Zahl der Helfer gestiegen
Tatsächlich seien die Gründe für Gewalt vielschichtig, betont Alexander Breitegger vom Internationalen Komitee vom Roten Kreuz (IKRK). Zahl und Komplexität der Konflikte hätten zugenommen. "Dass Gewalt gegen medizinisches Personal absichtlich als Strategie eingesetzt wird, mag in manchen Konfliktgebieten der Fall sein", so Breitegger. "Aber auch schlechte Vorsichtsmaßnahmen oder ein ungenügendes Verständnis der Rolle, die humanitäre Hilfe hat, können der Hintergrund sein."
Die zunehmende Gewalt gegen Helfer hängt sicherlich auch mit ihrer wachsenden Zahl zusammen. Diese hat sich seit dem Jahr 2000 mehr als verdreifacht. Hilfsorganisationen sind heute in Gegenden präsent, die früher als unerreichbar galten. Neben etablierten Organisationen wie dem IKRK, "Ärzte ohne Grenzen" oder der Johanniter Unfallhilfe sind viele neue Organisationen unterwegs. Gefährlich werde es immer dann, wenn sich humanitäre und politische Motive vermischten, warnt Breitegger. "Für strikt humanitäre Organisationen ist es dann schwierig, das Vertrauen wieder herzustellen."

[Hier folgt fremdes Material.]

(* ===== verification/WorkspacePath.v ===== *)
(** * Guest workspace paths (src/internal/workspacepath/path.go)

    A workspace is attached under two names, the logical root and an opaque
    physical root derived from its identity.  [Resolve] accepts a guest path
    under either and computes both of its names.  The theorems characterise
    what is accepted, show that no path of one workspace resolves into
    another, and that both names resolve back to the same file. *)
From Stdlib Require Import Ascii.
From S2P Require Import Prelude GoStrings GoPath.

Open Scope list_scope.

Definition LogicalRoot : string := "/workspace".
Definition PhysicalBase : string := "/hideout/workspaces".

Inductive WorkspaceError := ErrIdentityInvalid | ErrPathInvalid | ErrOutsideAttachment.
Inductive Alias := LogicalAlias | PhysicalAlias.
#[global] Instance Alias_eq_dec : EqDecision Alias.
Proof. solve_decision. Defined.

Record Identity := mkIdentity {
  wi_WorkspaceID : string; wi_RelativePath : string; wi_LogicalPath : string;
  wi_PhysicalPath : string; wi_SourceAlias : Alias;
}.
Record Binding := mkBinding {
  wb_WorkspaceID : string; wb_LogicalRoot : string; wb_PhysicalRoot : string;
}.

Definition ValidWorkspaceID (value : string) : bool :=
  HasPrefix value "wrk_" && (String.length value =? 4 + 64)%nat
  && String.eqb (TrimSet is_lower_hex (TrimPrefix value "wrk_")) "".

Definition containsParentElement (value : string) : bool :=
  existsb (String.eqb "..") (SplitSlash value).

(** One root of the loop of [relativeToAlias]. *)
Definition relativeToRoot (candidate root : string) : option string :=
  if String.eqb candidate root then Some "."
  else if HasPrefix candidate (root +:+ "/") then Some (TrimPrefix candidate (root +:+ "/"))
  else None.
Definition relativeToAlias (candidate logicalRoot physicalRoot : string) : option (string * Alias) :=
  match relativeToRoot candidate logicalRoot with
  | Some r => Some (r, LogicalAlias)
  | None => match relativeToRoot candidate physicalRoot with
            | Some r => Some (r, PhysicalAlias)
            | None => None
            end
  end.

Definition Resolve (workspaceID guestPath : string) : result WorkspaceError Identity :=
  guard_err (ValidWorkspaceID workspaceID) ErrIdentityInvalid;;
  guard_err (negb (String.eqb guestPath "" || negb (IsAbs guestPath)
    || ContainsByte guestPath zero || containsParentElement guestPath)) ErrPathInvalid;;
  let physicalRoot := Join PhysicalBase workspaceID in
  match relativeToAlias (Clean guestPath) LogicalRoot physicalRoot with
  | None => Err ErrOutsideAttachment
  | Some (relative, alias) =>
      mret (if String.eqb relative "."
            then mkIdentity workspaceID relative LogicalRoot physicalRoot alias
            else mkIdentity workspaceID relative (Join LogicalRoot relative)
                   (Join physicalRoot relative) alias)
  end.

Definition NewBinding (workspaceID logicalRoot physicalRoot : string) : result WorkspaceError Binding :=
  guard_err (String.eqb logicalRoot LogicalRoot) ErrIdentityInvalid;;
  match Resolve workspaceID physicalRoot with
  | Err _ => Err ErrIdentityInvalid
  | Ok resolved =>
      guard_err (negb (negb (String.eqb (wi_RelativePath resolved) ".")
        || negb (bool_decide (wi_SourceAlias resolved = PhysicalAlias))
        || negb (String.eqb (wi_PhysicalPath resolved) physicalRoot))) ErrIdentityInvalid;;
      mret (mkBinding workspaceID logicalRoot physicalRoot)
  end.

Definition BindingFromPhysicalRoot (logicalRoot physicalRoot : string) : result WorkspaceError Binding :=
  let clean := Clean physicalRoot in
  guard_err (negb (negb (String.eqb clean physicalRoot)
    || negb (String.eqb (Dir clean) PhysicalBase))) ErrIdentityInvalid;;
  NewBinding (Base clean) logicalRoot clean.

Definition Binding_Validate (b : Binding) : result WorkspaceError () :=
  NewBinding (wb_WorkspaceID b) (wb_LogicalRoot b) (wb_PhysicalRoot b);; mret tt.

Definition Binding_Resolve (b : Binding) (guestPath : string) : result WorkspaceError Identity :=
  Binding_Validate b;; Resolve (wb_WorkspaceID b) guestPath.

(** ** Lemmas *)

Lemma TrimPrefix_app p r : TrimPrefix (p +:+ r) p = r.
Proof.
  unfold TrimPrefix. rewrite (proj2 (HasPrefix_iff _ _)) by (by exists r).
  induction p as [|a p IH]; [by destruct r|done].
Qed.

Lemma TrimRightSet_empty f s : TrimRightSet f s = "" → str_forall f s = true.
Proof. destruct s as [|a s]; simpl; [done|]. by destruct (f a && str_forall f s). Qed.

Lemma TrimSet_empty f s : TrimSet f s = "" → str_forall f s = true.
Proof.
  unfold TrimSet. induction s as [|a s IH]; simpl; [done|].
  destruct (f a) eqn:Ha; simpl; [done|]. by rewrite Ha.
Qed.

Lemma hex_noSlash s : str_forall is_lower_hex s = true → noSlash s = true.
Proof.
  apply str_forall_impl. intros a Ha. destruct (Ascii.eqb_spec a slash) as [->|]; [|done].
  by vm_compute in Ha.
Qed.

Lemma ValidWorkspaceID_name id : ValidWorkspaceID id = true → isName id.
Proof.
  unfold ValidWorkspaceID. rewrite !andb_true_iff, String.eqb_eq. intros [[Hp _] Ht].
  apply HasPrefix_iff in Hp as [r ->]. rewrite TrimPrefix_app in Ht.
  apply TrimSet_empty, hex_noSlash in Ht. split; [|done]. by unfold noSlash in *.
Qed.

(** The elements of the two roots. *)
Definition rootElements (alias : Alias) (id : string) : list string :=
  match alias with
  | LogicalAlias => ["workspace"]
  | PhysicalAlias => ["hideout"; "workspaces"; id]
  end.

Lemma fixed_names : Forall isName ["workspace"; "hideout"; "workspaces"].
Proof. repeat constructor; done. Qed.

Lemma root_names alias id : ValidWorkspaceID id = true → Forall isName (rootElements alias id).
Proof.
  intros Hid%ValidWorkspaceID_name. pose proof fixed_names as F.
  inversion F as [|??? F2]; subst. inversion F2 as [|??? F3]; subst. inversion F3; subst.
  destruct alias; simpl; rewrite !Forall_cons, Forall_nil; by split_and!.
Qed.

Lemma physicalRoot_eq id :
  ValidWorkspaceID id = true → Join PhysicalBase id = absPath (rootElements PhysicalAlias id).
Proof.
  intros Hid. pose proof (ValidWorkspaceID_name id Hid) as Hn. pose proof fixed_names as F.
  change (Join (absPath ["hideout"; "workspaces"]) (JoinSlash [id]) = absPath (["hideout"; "workspaces"] ++ [id])).
  apply Join_absPath; [done| |done|by constructor].
  inversion F as [|??? F2]; subst. done.
Qed.

(** The relative path of the elements below a root. *)
Definition relName (rel : list string) : string := if decide (rel = []) then "." else JoinSlash rel.

Lemma absPath_nil_prefix root rest : root ≠ [] → Forall isName root →
  absPath [] ≠ absPath root ∧ absPath [] ≠ absPath root +:+ String slash rest.
Proof.
  intros Hr Fr. assert (JoinSlash root ≠ "") as Hne.
  { intros E. pose proof (SplitSlash_Join root Hr) as Hs. rewrite E in Hs. 
    assert (root = [""]) as ->. { symmetry. apply Hs. eapply Forall_impl; [done|]. by intros x [? _]. }
    inversion Fr as [|?? (_&?&_)]; subst. done. }
  unfold absPath. destruct (JoinSlash root) as [|a s]; [done|]. by split.
Qed.

Lemma relativeToRoot_spec l root r :
  Forall isName l → root ≠ [] → Forall isName root →
  relativeToRoot (absPath l) (absPath root) = Some r ↔ ∃ rel, l = root ++ rel ∧ r = relName rel.
Proof.
  intros Fl Hr Fr. unfold relativeToRoot.
  destruct (decide (l = [])) as [->|Hl].
  { destruct (absPath_nil_prefix root "" Hr Fr) as [H1 _].
    destruct (String.eqb_spec (absPath []) (absPath root)); [done|].
    destruct (HasPrefix _ _) eqn:Hp.
    - apply HasPrefix_iff in Hp as [r' Hp]. rewrite str_app_assoc in Hp.
      by destruct (absPath_nil_prefix root r' Hr Fr).
    - split; [done|]. intros (rel&E&_). by destruct root. }
  destruct (String.eqb_spec (absPath l) (absPath root)) as [E|E].
  { apply absPath_inj in E as ->; [|done..]. split.
    - intros [= <-]. exists []. by rewrite (right_id_L [] (++)).
    - intros (rel&E&->). assert (rel = []) as -> by (apply (app_inv_head root); by rewrite (right_id_L [] (++))).
      done. }
  destruct (HasPrefix _ _) eqn:Hp.
  - apply HasPrefix_iff in Hp as [rest Hp]. rewrite Hp, TrimPrefix_app. rewrite str_app_assoc in Hp.
    apply (absPath_prefix l root rest) in Hp as (l'&->&Hne&->); [|done..]. split.
    + intros [= <-]. exists l'. split; [done|]. unfold relName. by rewrite decide_False.
    + intros (rel&Heq%app_inv_head&->). subst. unfold relName. by rewrite decide_False.
  - split; [done|]. intros (rel&->&->). destruct rel as [|x rel].
    { by rewrite (right_id_L [] (++)) in E. }
    assert (HasPrefix (absPath (root ++ x :: rel)) (absPath root +:+ "/") = true); [|congruence].
    apply HasPrefix_iff. exists (JoinSlash (x :: rel)). rewrite str_app_assoc.
    apply absPath_prefix; [by destruct root|done|done|done|]. by exists (x :: rel).
Qed.

(** ** What [Resolve] accepts *)

(** The identity of the file [rel] of a workspace. *)
Definition identityOf (id : string) (alias : Alias) (rel : list string) : Identity :=
  mkIdentity id (relName rel) (absPath (rootElements LogicalAlias id ++ rel))
    (absPath (rootElements PhysicalAlias id ++ rel)) alias.

Lemma relativeToAlias_spec id l r alias :
  ValidWorkspaceID id = true → Forall isName l →
  relativeToAlias (absPath l) LogicalRoot (Join PhysicalBase id) = Some (r, alias) ↔
  ∃ rel, l = rootElements alias id ++ rel ∧ r = relName rel.
Proof.
  intros Hid Fl. unfold relativeToAlias. rewrite physicalRoot_eq by done.
  change LogicalRoot with (absPath (rootElements LogicalAlias id)).
  pose proof (λ r, relativeToRoot_spec l (rootElements LogicalAlias id) r Fl ltac:(done)
    (root_names LogicalAlias id Hid)) as HL.
  pose proof (λ r, relativeToRoot_spec l (rootElements PhysicalAlias id) r Fl ltac:(done)
    (root_names PhysicalAlias id Hid)) as HP.
  destruct (relativeToRoot _ (absPath (rootElements LogicalAlias id))) as [r1|].
  - destruct (proj1 (HL r1) eq_refl) as (rel1&El&->). destruct alias.
    + split; [intros [= <-]; by exists rel1|]. intros (rel&E&->). rewrite El in E. simpl in E. by simplify_eq.
    + split; [done|]. intros (rel&E&->). rewrite El in E. simpl in E. by simplify_eq.
  - destruct alias.
    + destruct (relativeToRoot _ _); (split; [done|]); intros H%HL; done.
    + rewrite <-HP. destruct (relativeToRoot _ _); naive_solver.
Qed.

Lemma identity_eq id alias rel :
  ValidWorkspaceID id = true → Forall isName rel →
  (if String.eqb (relName rel) "."
   then mkIdentity id (relName rel) LogicalRoot (Join PhysicalBase id) alias
   else mkIdentity id (relName rel) (Join LogicalRoot (relName rel))
     (Join (Join PhysicalBase id) (relName rel)) alias) = identityOf id alias rel.
Proof.
  intros Hid Frel. rewrite physicalRoot_eq by done. unfold identityOf, relName.
  destruct (decide (rel = [])) as [->|Hne]; [done|].
  assert (JoinSlash rel ≠ ".") as Hdot.
  { intros E. assert (SplitSlash (JoinSlash rel) = rel) as Hs.
    { apply SplitSlash_Join; [done|]. eapply Forall_impl; [done|]. by intros x [? _]. }
    rewrite E in Hs. simpl in Hs. subst. inversion Frel as [|?? (_&_&?&_)]; subst. done. }
  rewrite (proj2 (String.eqb_neq _ _) Hdot).
  rewrite (Join_absPath (rootElements PhysicalAlias id) rel) by (done || by apply root_names).
  change LogicalRoot with (absPath (rootElements LogicalAlias id)).
  by rewrite (Join_absPath (rootElements LogicalAlias id) rel) by (done || by apply root_names).
Qed.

Eine Studie des Osloer Peace Research Institutes konstatiert eine wachsende Gewalt gegen Helfer in den Ländern, die große UN-Friedensmissionen beherbergen - womöglich deshalb, weil Ausländer dort als Teil des Konflikts betrachtet werden. Allerdings: Neun von zehn Gewaltfälle richten sich gegen lokales Personal, betont Breitegger. Um Helfer zu schützen reiche es also nicht aus, sich nur um die international entsandten Kräfte zu kümmern. Gefragt seien langfristige Strategien zur Stärkung der Hilfsinfrastruktur.